=== Task prompt ===
The lines wanted run from the first one below through the one with "b_polls : C". Return them exactly.

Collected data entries
*-*-*
(* ===== verification/Bootmain.v ===== *)
(** * The boot loader (bootmain.c)

    bootmain reads the kernel, an ELF file that starts at sector 1 of the disk, to the physical addresses that its
    program headers name.  The disk controller is the class [BootCtl] with the laws [BootCtlOk] of polled reads. *)

From S2P Require Import Prelude Mem Kalloc Blocks Ide Bytes Exec.

Definition SECTSIZE : Z := 512.
Class BootCtl (C : Type) := {
  b_outb : Z → Z → C → C;
  b_inb : Z → C → Z * C;
  b_insl : Z → C → block * C;
  (** the sector being read, whether its data can be taken, and the sectors of the drive *)
  b_reading : C → option Z;
  b_data : C → bool;
  b_sector : C → Z → block;
  b_polls : C → nat }.
Class BootCtlOk (C : Type) `{!BootCtl C} (fuel : nat) := {
  b_polls_bound c : (b_polls c < fuel)%nat;
  b_status c : let '(r, c') := b_inb 0x1F7 c in
    b_reading c' = b_reading c ∧ b_sector c' = b_sector c ∧
    if Z.land r 0xC0 =? 0x40 then b_data c' = true else (b_polls c' < b_polls c)%nat;
  (** the task file and the command to read *)
  b_command lo mid hi dev c :
    b_reading c = None → 0 ≤ lo < 256 → 0 ≤ mid < 256 → 0 ≤ hi < 256 → Z.land dev 0xf0 = 0xe0 →
    let c' := b_outb 0x1F7 0x20 (b_outb 0x1F6 dev (b_outb 0x1F5 hi (b_outb 0x1F4 mid (b_outb 0x1F3 lo (b_outb 0x1F2 1 c))))) in
    b_reading c' = Some (lba lo mid hi dev) ∧ b_sector c' = b_sector c;
  b_take c n : b_reading c = Some n → b_data c = true →
    (b_insl 128 c).1 = b_sector c n ∧ b_reading (b_insl 128 c).2 = None ∧ b_sector (b_insl 128 c).2 = b_sector c }.

Record boot (C : Type) := mkBoot { bt_ctl : C; bt_mem : mem }.
Arguments mkBoot {C} _ _.
Arguments bt_ctl {C} _.
Arguments bt_mem {C} _.
(** [insl] stores bytes at increasing addresses. *)
Fixpoint put_bytes (a : Z) (l : list Z) (m : mem) : mem :=
  match l with [] => m | x :: l' => put_bytes (u32 (a + 1)) l' (store a x m) end.

Section boot.
Context {C : Type} `{!BootCtl C} (fuel : nat).
Abbreviation BT := (M (boot C)).

Definition boot_io {A} (f : C → A * C) : BT A := λ s, let '(a, c) := f (bt_ctl s) in Ok a (mkBoot c (bt_mem s)).
Definition boot_outb (port v : Z) : BT unit := boot_io (λ c, (tt, b_outb port (u8 v) c)).
Definition boot_mem (f : mem → mem) : BT unit := modify (λ s, mkBoot (bt_ctl s) (f (bt_mem s))).
Definition boot_word (a : Z) : BT Z := gets (λ s, load_word (u32 a) (bt_mem s)).
Definition boot_half (a : Z) : BT Z := gets (λ s, bt_mem s (u32 a) + 256 * bt_mem s (u32 (a + 1))).

Fixpoint waitdisk (n : nat) : BT unit :=
  match n with
  | O => spin
  | S n' => r ← boot_io (b_inb 0x1F7); if negb (Z.land r 0xC0 =? 0x40) then waitdisk n' else mret tt
  end.
Definition readsect (dst offset : Z) : BT unit :=
  waitdisk fuel ;;
  boot_outb 0x1F2 1 ;;
  boot_outb 0x1F3 offset ;;
  boot_outb 0x1F4 (Z.shiftr offset 8) ;;
  boot_outb 0x1F5 (Z.shiftr offset 16) ;;
  boot_outb 0x1F6 (Z.lor (Z.shiftr offset 24) 0xE0) ;;
  boot_outb 0x1F7 0x20 ;;
  waitdisk fuel ;;
  d ← boot_io (b_insl (SECTSIZE / 4));
  boot_mem (put_bytes dst d).
Fixpoint readseg_loop (n : nat) (pa epa offset : Z) : BT unit :=
  match n with
  | O => spin
  | S n' =>
      if pa <? epa then readsect pa offset ;; readseg_loop n' (u32 (pa + SECTSIZE)) epa (u32 (offset + 1)) else mret tt
  end.
Definition readseg (pa count offset : Z) : BT unit :=
  let epa := u32 (pa + count) in
  readseg_loop fuel (u32 (pa - offset mod SECTSIZE)) epa (u32 (offset / SECTSIZE + 1)).

(** The loop over the program headers; the addresses of fields are those of [struct proghdr]. *)
Fixpoint boot_loop (n : nat) (ph eph : Z) : BT unit :=
  match n with
  | O => spin
  | S n' =>
      if ph <? eph then
        pa ← boot_word (ph + 12);
        filesz ← boot_word (ph + 16);
        off ← boot_word (ph + 4);
        readseg pa filesz off ;;
        memsz ← boot_word (ph + 20);
        filesz ← boot_word (ph + 16);
        when (filesz <? memsz) (boot_mem (stosb (u32 (pa + filesz)) 0 (Z.to_nat (memsz - filesz)))) ;;
        boot_loop n' (u32 (ph + PROGHDR)) eph
      else mret tt
  end.
(** The entry point that bootmain calls; [None] when it returns. *)
Definition bootmain : BT (option Z) :=
  let elf := 0x10000 in
  readseg elf 4096 0 ;;
  magic ← boot_word elf;
  if negb (magic =? ELF_MAGIC) then mret None else
  phoff ← boot_word (elf + 28);
  phnum ← boot_half (elf + 44);
  let ph := u32 (elf + phoff) in
  let eph := u32 (ph + phnum * PROGHDR) in
  boot_loop fuel ph eph ;;
  entry ← boot_word (elf + 24);
  mret (Some entry).
End boot.

(** * The boot loader loads the kernel

    [file c i]: byte [i] of the kernel file.  Whole sectors are read, so memory around a segment is overwritten:
    [span] is what loading a segment writes. *)

Section proof.
Context {C : Type} `{!BootCtl C} (fuel : nat) `{!BootCtlOk C fuel}.
Implicit Types (s : boot C) (c : C) (m : mem).

(** ** The specification *)
Definition file c (i : Z) : Z := default 0 (b_sector c (i / 512 + 1) !! Z.to_nat (i mod 512)).
Definition file32 c (i : Z) : Z := file c i + 256 * (file c (i + 1) + 256 * (file c (i + 2) + 256 * file c (i + 3))).
Definition file16 c (i : Z) : Z := file c i + 256 * file c (i + 1).
Record bseg := mkSeg { sg_paddr : Z; sg_off : Z; sg_filesz : Z; sg_memsz : Z }.
Definition seg_at c (i : Z) : bseg := mkSeg (file32 c (i + 12)) (file32 c (i + 4)) (file32 c (i + 16)) (file32 c (i + 20)).
Definition kernel_segs c : list bseg := (λ i, seg_at c (file32 c 28 + 32 * Z.of_nat i)) <$> seq 0 (Z.to_nat (file16 c 44)).
(** The bytes of a segment are those of the file, followed by zeros. *)
Definition loaded c (g : bseg) m : Prop :=
  (∀ j, 0 ≤ j < sg_filesz g → m (sg_paddr g + j) = file c (sg_off g + j)) ∧
  (∀ j, sg_filesz g ≤ j < sg_memsz g → m (sg_paddr g + j) = 0).
Definition body (g : bseg) (x : Z) : Prop := sg_paddr g ≤ x < sg_paddr g + Z.max (sg_filesz g) (sg_memsz g).
Definition span (g : bseg) (x : Z) : Prop :=
  sg_paddr g - sg_off g mod 512 ≤ x < sg_paddr g + Z.max (sg_filesz g + 511) (sg_memsz g).
(** A segment fits into memory and does not touch the page of the headers. *)
Definition seg_fits (g : bseg) : Prop :=
  sg_off g mod 512 ≤ sg_paddr g ∧ sg_paddr g + Z.max (sg_filesz g) (sg_memsz g) + 1024 < 2 ^ 32 ∧
  (∀ x, span g x → ¬ 0x10000 ≤ x < 0x11000).
(** Loading a segment does not overwrite those before it. *)
Definition in_order (l : list bseg) : Prop := ∀ i j g h x, l !! i = Some g → l !! j = Some h → (i < j)%nat → body g x → ¬ span h x.

(** ** Reading sectors *)
Definition idle s : Prop := b_reading (bt_ctl s) = None.
Lemma put_bytes_at l : ∀ a m x, 0 ≤ a → a + Z.of_nat (length l) < 2 ^ 32 →
  put_bytes a l m x = if decide (a ≤ x < a + Z.of_nat (length l)) then default 0 (l !! Z.to_nat (x - a)) else m x.
Proof.
  induction l as [|y l IH]; intros a m x Ha Hl; cbn [put_bytes length] in *; [by rewrite decide_False by lia|].
  rewrite u32_small by lia. rewrite IH by lia. unfold store. destruct (decide (a + 1 ≤ x < a + 1 + Z.of_nat (length l))).
  - rewrite decide_True by lia. replace (Z.to_nat (x - a)) with (S (Z.to_nat (x - (a + 1)))) by lia. done.
  - destruct (Z.eqb_spec x a) as [->|Hne]; [rewrite decide_True by lia; by rewrite Z.sub_diag|by rewrite decide_False by lia].
Qed.
Lemma boot_io_run {A} (f : C → A * C) s : boot_io f s = Ok (f (bt_ctl s)).1 (mkBoot (f (bt_ctl s)).2 (bt_mem s)).
Proof. unfold boot_io. by destruct (f (bt_ctl s)). Qed.
Lemma bind_boot_io {A B} (f : C → A * C) (g : A → M (boot C) B) s :
  (boot_io f ≫= g) s = g (f (bt_ctl s)).1 (mkBoot (f (bt_ctl s)).2 (bt_mem s)).
Proof. apply (bind_run _ _ _ _ _ (boot_io_run f s)). Qed.
Lemma waitdisk_run s :
  ∃ c, waitdisk fuel s = Ok tt (mkBoot c (bt_mem s)) ∧ b_reading c = b_reading (bt_ctl s) ∧ b_sector c = b_sector (bt_ctl s) ∧ b_data c = true.
Proof.
  assert (∀ n s, (b_polls (bt_ctl s) < n)%nat →
    ∃ c, waitdisk n s = Ok tt (mkBoot c (bt_mem s)) ∧ b_reading c = b_reading (bt_ctl s) ∧ b_sector c = b_sector (bt_ctl s) ∧ b_data c = true) as H.
  { clear s. induction n as [|n IH]; intros s Hn; [lia|]. cbn [waitdisk]. rewrite bind_boot_io.
    pose proof (b_status (fuel:=fuel) (bt_ctl s)) as Hst. destruct (b_inb 0x1F7 (bt_ctl s)) as [r c]. cbn [fst snd].
    destruct Hst as (Hr & Hs & Hp). destruct (Z.land r 0xC0 =? 0x40); cbn [negb]; [by exists c|].
    destruct (IH (mkBoot c (bt_mem s)) ltac:(cbn; lia)) as (c' & Hrun & Hr' & Hs' & Hd'). cbn in *. exists c'. by rewrite Hrun, Hr', Hs'. }
  apply H, (b_polls_bound (fuel:=fuel)).
Qed.
Lemma boot_regs n : 0 ≤ n < 2 ^ 24 →
  u8 (Z.lor (Z.shiftr n 24) 0xE0) = 0xE0 ∧ lba (u8 n) (u8 (Z.shiftr n 8)) (u8 (Z.shiftr n 16)) 0xE0 = n.
Proof.
  intros Hn. rewrite !Z.shiftr_div_pow2 by lia. rewrite (Z.div_small n (2 ^ 24)) by lia. split; [done|].
  unfold lba, u8. change (Z.land 0xE0 15) with 0. rewrite (Z.mod_small (n / 2 ^ 16)) by (split; [apply Z.div_pos|apply Z.div_lt_upper_bound]; lia).
  pose proof (Z.div_mod n (2 ^ 8) ltac:(lia)). pose proof (Z.div_mod (n / 2 ^ 8) (2 ^ 8) ltac:(lia)) as H2.
  rewrite Z.div_div in H2 by lia. change (2 ^ 8 * 2 ^ 8) with (2 ^ 16) in H2. lia.
Qed.
Lemma readsect_run dst n s :
  idle s → 0 ≤ n < 2 ^ 24 →
  ∃ c, readsect fuel dst n s = Ok tt (mkBoot c (put_bytes dst (b_sector (bt_ctl s) n) (bt_mem s))) ∧
    b_reading c = None ∧ b_sector c = b_sector (bt_ctl s).
Proof.
  intros Hid Hn. destruct (boot_regs n Hn) as [Hdev Hlba]. unfold readsect.
  destruct (waitdisk_run s) as (c1 & H1 & R1 & S1 & _). rewrite (bind_run _ _ _ _ _ H1). unfold boot_outb. rewrite !bind_boot_io.
  cbn [fst snd bt_ctl bt_mem]. rewrite Hdev. change (u8 1) with 1. change (u8 0x20) with 0x20. set (c2 := b_outb 0x1F7 _ _).
  assert (∀ z, 0 ≤ u8 z < 256) as Hu by (intros z; apply Z.mod_pos_bound; lia).
  destruct (b_command (fuel:=fuel) (u8 n) (u8 (Z.shiftr n 8)) (u8 (Z.shiftr n 16)) 0xE0 c1) as [R2 S2]; [by rewrite R1|apply Hu..|done|].
  rewrite Hlba in R2. fold c2 in R2, S2. destruct (waitdisk_run (mkBoot c2 (bt_mem s))) as (c3 & H3 & R3 & S3 & D3). rewrite (bind_run _ _ _ _ _ H3).
  cbn [bt_ctl bt_mem] in *. change (SECTSIZE / 4) with 128. rewrite bind_boot_io. cbn [bt_ctl bt_mem].
  destruct (b_take (fuel:=fuel) c3 n) as (T1 & T2 & T3); [by rewrite R3|done|]. assert (b_sector c3 = b_sector (bt_ctl s)) as Hs by (by rewrite S3, S2, S1).
  rewrite T1, Hs. eexists. split; [reflexivity|]. split; [done|]. cbn. by rewrite T3.
Qed.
*-*-*
=== Solution for this task ===
(* ===== verification/Bootmain.v ===== *)
(** * The boot loader (bootmain.c)

    bootmain reads the kernel, an ELF file that starts at sector 1 of the disk, to the physical addresses that its
    program headers name.  The disk controller is the class [BootCtl] with the laws [BootCtlOk] of polled reads. *)

From S2P Require Import Prelude Mem Kalloc Blocks Ide Bytes Exec.

Definition SECTSIZE : Z := 512.
Class BootCtl (C : Type) := {
  b_outb : Z → Z → C → C;
  b_inb : Z → C → Z * C;
  b_insl : Z → C → block * C;
  (** the sector being read, whether its data can be taken, and the sectors of the drive *)
  b_reading : C → option Z;
  b_data : C → bool;
  b_sector : C → Z → block;
  b_polls : C → nat }.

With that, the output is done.